Up to now, fieldwork surveys have reported that only 1% of the plastic waste in the oceans has been found. The team behind the new technology hope this research could lead to discovering the missing 99%.
Micro-plastics are ‘created’ as the corrosive forces of the ocean breaks up the mMillions of metric tons of plastic washed into the sea each year. Everything from bottles, cigarette lighters and to pieces of packaging end up broken into tiny fragments that are difficult to track.
The problem is that while these tiny plastic fragments can measure as little as the width of a human hair there are estimates of between 93k and 236k metric tons of this waste floating on the surface of the ocean. This is a huge problem for the ocean eco-system as it is consumed by a range of filter-feeding animals and eventually works it ways back into the human food-chain.
We don’t know how much of it is on the seafloor, we don’t know how much of it is on the coastlines or beaches, trapped in mangrove forests, those kinds of things, and we don’t know how much is in the guts of marine animals and organisms … As long as we don’t know that, we don’t know where marine life interacts with those plastics and we also don’t know where is best to take out the plastic or to clean it up.

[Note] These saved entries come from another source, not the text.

(** ** C7 and C3: Unseal *)

Lemma bind_pure {A B} (m : M A) (k : A -> M B) c a :
  m c = (c, [], a) -> bind m k c = k a c.
Proof. intros H. unfold bind. rewrite H. destruct (k a c) as [[? ?] ?]; reflexivity. Qed.

Lemma getSealConfig_pure (env : Env) (c : Core) :
  getSealConfig env c = (c, [], snd (getSealConfig env c)).
Proof.
  unfold getSealConfig.
  destruct (physicalGet env coreSealConfigPath) as [[v|]|e]; try reflexivity.
  destruct (decodeSealConfig env v) as [conf|e]; try reflexivity.
  destruct (Validate conf); reflexivity.
Qed.

Lemma Unseal_duplicate (env : Env) (c : Core) (key : bytes) (config : SealConfig) :
  sealed c = true -> snd (getSealConfig env c) = Ok (Some config) ->
  validKeyLength env key = true ->
  existsb (fun existing => bytes_eqb existing key) (unlockParts c) = true ->
  Unseal env key c = (c, [], (false, None)).
Proof.
  intros Hs Hcfg Hv Hdup. unfold validKeyLength in Hv. unfold Unseal.
  destruct (barrierKeyLength env) as [min max].
  apply andb_prop in Hv as [Hv1 Hv2]. apply Z.leb_le in Hv1, Hv2.
  replace (Z.of_nat (List.length key) <? min) with false by (symmetry; apply Z.ltb_ge; lia).
  replace (Z.of_nat (List.length key) >? max + ShareOverhead env) with false
    by (symmetry; rewrite Z.gtb_ltb; apply Z.ltb_ge; lia).
  rewrite (bind_pure _ _ _ _ (getSealConfig_pure env c)), Hcfg.
  autorewrite with monad. rewrite Hs, Hdup. reflexivity.
Qed.

Ltac key_checks Hv :=
  unfold validKeyLength in Hv;
  match goal with |- context [barrierKeyLength ?env] =>
    destruct (barrierKeyLength env) as [min max] end;
  apply andb_prop in Hv as [Hv1 Hv2]; apply Z.leb_le in Hv1, Hv2;
  match goal with |- context [Z.of_nat (List.length ?key) <? ?min] =>
    replace (Z.of_nat (List.length key) <? min) with false by (symmetry; apply Z.ltb_ge; lia)
  end;
  match goal with |- context [Z.of_nat (List.length ?key) >? ?max] =>
    replace (Z.of_nat (List.length key) >? max) with false
      by (symmetry; rewrite Z.gtb_ltb; apply Z.ltb_ge; lia)
  end.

Erik van Sebille, the lead author on that study
The idea is that before we can think about to clean up the oceans we should better understand the problem and the next phase of Sebille research will be funded by the European Union and look at creating 3D distribution maps of ocean plastics.
The team at Warwick’s School of Life Sciences were able to use a type of fluorescent dye (Nile Red) to bind to plastic floating in water and these particles then became illuminated when viewed through a fluorescence microscope.
This should enable scientists in the field to to tell micro-plastics apart from natural materials and count them with much more ease in future.
In field tests around Plymouth the team were able to show they could detect microplastics within the samples at sizes as small as 20 micrometers. The tests – alarmingly – showed a far larger amount of micro-plastics in the water than would have been traditionally detected and that the most common material was polypropylene (used in food packaging).
Now the technique has been proven to work the goal will be to scale up the technique to work on a larger scale.
Published as “Lost, but Found with Nile Red: A Novel Method for Detecting and Quantifying Small Microplastics (1 mm to 20 μm) in Environmental Samples” in the journal Environmental Science & Technology.